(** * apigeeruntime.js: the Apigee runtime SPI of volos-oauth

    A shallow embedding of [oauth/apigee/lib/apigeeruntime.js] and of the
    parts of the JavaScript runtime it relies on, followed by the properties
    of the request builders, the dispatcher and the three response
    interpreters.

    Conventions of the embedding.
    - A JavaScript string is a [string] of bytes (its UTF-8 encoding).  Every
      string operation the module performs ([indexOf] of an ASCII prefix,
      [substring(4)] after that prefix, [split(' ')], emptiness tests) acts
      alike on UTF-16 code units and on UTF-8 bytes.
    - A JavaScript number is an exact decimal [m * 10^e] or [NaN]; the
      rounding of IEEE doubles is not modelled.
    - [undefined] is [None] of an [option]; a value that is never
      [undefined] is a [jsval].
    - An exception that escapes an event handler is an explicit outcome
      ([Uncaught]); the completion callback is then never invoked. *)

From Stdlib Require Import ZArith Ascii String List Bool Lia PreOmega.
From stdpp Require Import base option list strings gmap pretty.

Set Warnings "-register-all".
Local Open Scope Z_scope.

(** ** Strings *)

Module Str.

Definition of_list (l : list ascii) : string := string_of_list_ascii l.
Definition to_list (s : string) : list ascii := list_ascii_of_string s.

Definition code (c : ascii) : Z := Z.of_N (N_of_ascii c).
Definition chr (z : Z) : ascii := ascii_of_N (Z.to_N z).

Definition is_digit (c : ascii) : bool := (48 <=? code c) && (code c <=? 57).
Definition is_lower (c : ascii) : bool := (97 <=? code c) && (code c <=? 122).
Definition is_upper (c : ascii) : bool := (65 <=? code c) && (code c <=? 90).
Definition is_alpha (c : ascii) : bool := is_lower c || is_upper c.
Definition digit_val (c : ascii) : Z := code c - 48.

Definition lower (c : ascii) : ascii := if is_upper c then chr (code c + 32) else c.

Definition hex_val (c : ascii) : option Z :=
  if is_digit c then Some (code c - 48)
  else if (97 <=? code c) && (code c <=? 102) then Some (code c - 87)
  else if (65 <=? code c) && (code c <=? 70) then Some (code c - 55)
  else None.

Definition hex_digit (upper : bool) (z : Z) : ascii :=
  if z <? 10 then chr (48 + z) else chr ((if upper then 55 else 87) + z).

## Work to complete:
Print exactly the stretch of lines beginning with the one that holds "if is_digit c then Some (code c - 48)" and ending at the last line above.

## Exercise solution:
  if is_digit c then Some (code c - 48)
  else if (97 <=? code c) && (code c <=? 102) then Some (code c - 87)
  else if (65 <=? code c) && (code c <=? 70) then Some (code c - 55)
  else None.

Definition hex_digit (upper : bool) (z : Z) : ascii :=
  if z <? 10 then chr (48 + z) else chr ((if upper then 55 else 87) + z).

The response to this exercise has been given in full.